Adicetus Temporal range: Miocene (Tortonian), 10 Ma PreꞒ Ꞓ O S D C P T J K Pg N

Scientific classification
- Kingdom: Animalia
- Phylum: Chordata
- Class: Mammalia
- Infraclass: Placentalia
- Order: Artiodactyla
- Infraorder: Cetacea
- Family: Cetotheriidae
- Genus: †Adicetus Figueiredo et al., 2024
- Type species: †Cetotherium vandelli Van Beneden & Gervais, 1871
- Other species: †A. latus Kellogg 1941;

= Adicetus =

Extinct genus of baleen whale

Adicetus is an extinct genus of baleen whale from the Miocene of Almada, Portugal.
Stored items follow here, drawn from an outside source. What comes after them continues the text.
(** C9.  The two quotes are inverse to each other: for reserves a pair can hold, the input
    quoted for an output exists and buys at least that output, and an input smaller by
    more than one unit buys less. *)
Theorem quotes_inverse y ri ro :
  0 < y < ro -> 0 < ri < 2 ^ 112 -> ro < 2 ^ 112 ->
  exists x, getAmountIn y ri ro = Ok x
    /\ (x * 9970 * ro < 2 ^ 256 -> exists y', getAmountOut x ri ro = Ok y' /\ y <= y')
    /\ (forall x' y', getAmountOut x' ri ro = Ok y' -> x' < x - 1 -> y' < y).
Proof.
  intros Hy Hi Ho. destruct (getAmountIn_defined _ _ _ Hy Hi Ho) as [x Hx]. exists x.
  split; [done|]. apply getAmountIn_Ok in Hx as (_ & _ & ->).
  set (n := ri * y * 10000). set (d := (ro - y) * 9970).
  assert (0 < d) as Hd by (unfold d; lia). assert (0 <= n) as Hn by (unfold n; nia).
  pose proof (Z.mul_div_le n d Hd). pose proof (Z.mul_succ_div_gt n d Hd).
  assert (0 <= n / d) by (apply Z.div_pos; lia). set (q := n / d) in *. clearbody q.
  split.
  - intros Hf. eexists. split.
    + apply getAmountOut_defined; [lia|lia|lia|done|]. nia.
    + apply Z.div_le_lower_bound; [lia|]. unfold n, d in *. nia.
  - intros x' y' H' Hlt. apply getAmountOut_bounds in H' as (Hx' & _ & _ & _ & Hle & _).
    unfold n, d in *. apply Z.nle_gt. intros Hyy. nia.
Qed.

(** ** A quoted hop at the pair *)

(** The pair's share of an input that goes to the treasury. *)
Definition protocol_fee (treasury : Bytes) (amountIn : Z) : Z :=
  if String.eqb treasury zero_address then 0 else amountIn * PROTOCOL_SWAP_FEE_BPS / FEE_BPS_BASE.

(** An input pays for an output of a pair. *)
Definition pays_for (x ri ro y : Z) : Prop :=
  0 < x /\ 0 < ri /\ 0 < y < ro /\ y * (ri * 10000 + x * 9970) <= x * 9970 * ro.

Lemma getAmountOut_pays x ri ro y : getAmountOut x ri ro = Ok y -> 0 < y -> pays_for x ri ro y.
Proof. intros Hq Hy. apply getAmountOut_bounds in Hq as (? & ? & ? & ? & ? & _). unfold pays_for. lia. Qed.

Lemma getAmountIn_pays x ri ro y : getAmountIn y ri ro = Ok x -> pays_for x ri ro y.
Proof.
  intros Hq. apply getAmountIn_Ok in Hq as (Hy & Hi & ->).
  set (n := ri * y * 10000). set (d := (ro - y) * 9970).
  assert (0 < d) as Hd by (unfold d; lia). assert (0 <= n) as Hn by (unfold n; nia).
  pose proof (Z.mul_succ_div_gt n d Hd). assert (0 <= n / d) by (apply Z.div_pos; lia).
  set (q := n / d) in *. clearbody q. split; [lia|]. split; [done|]. split; [done|].
  unfold n, d in *. nia.
Qed.

(** The constant-product check holds for what was paid for, whoever takes the fee. *)
Lemma quote_keeps_product x ri ro y treasury :
  pays_for x ri ro y ->
  let fee := protocol_fee treasury x in
  let bps := if String.eqb treasury zero_address then 30 else 25 in
  0 <= fee <= x
  /\ ri * 10000 + x * 9970 <= (ri + x - fee) * 10000 - x * bps
  /\ ri * ro * 10000 ^ 2 <= ((ri + x - fee) * 10000 - x * bps) * ((ro - y) * 10000).
Proof.
  intros (Hx & Hi & Hy & Hle) fee bps.
  assert (0 <= fee <= x /\ ri * 10000 + x * 9970 <= (ri + x - fee) * 10000 - x * bps) as [H1 H2].
  { unfold fee, bps, protocol_fee, PROTOCOL_SWAP_FEE_BPS, FEE_BPS_BASE. destruct (String.eqb _ _); [lia|].
    pose proof (Z.mul_div_le (x * 5) 10000 ltac:(lia)). assert (0 <= x * 5 / 10000) by (apply Z.div_pos; lia).
    lia. }
  split; [done|]. split; [done|].
  assert (ri * ro * 10000 <= (ri * 10000 + x * 9970) * (ro - y)) by lia. nia.
Qed.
The type species, A. vandelli, was originally named by Pierre-Joseph Van Beneden and Paul Gervais in 1871 and assigned to the genus Cetotherium. The second species belonging to the genus, A. latus, was named by Kellogg in 1941 as Aulocetus latus. Following a redescription of the material in 2024, the species were assigned to the newly coined genus Adicetus by Rodrigo Figueiredo and colleagues. A. vandelli and A. latus are both known from a single skull, both of which were found during a gold expedition at Adiça beach, and first described by Alexandre Vandelli in 1831, although he did not establish any new species for the material.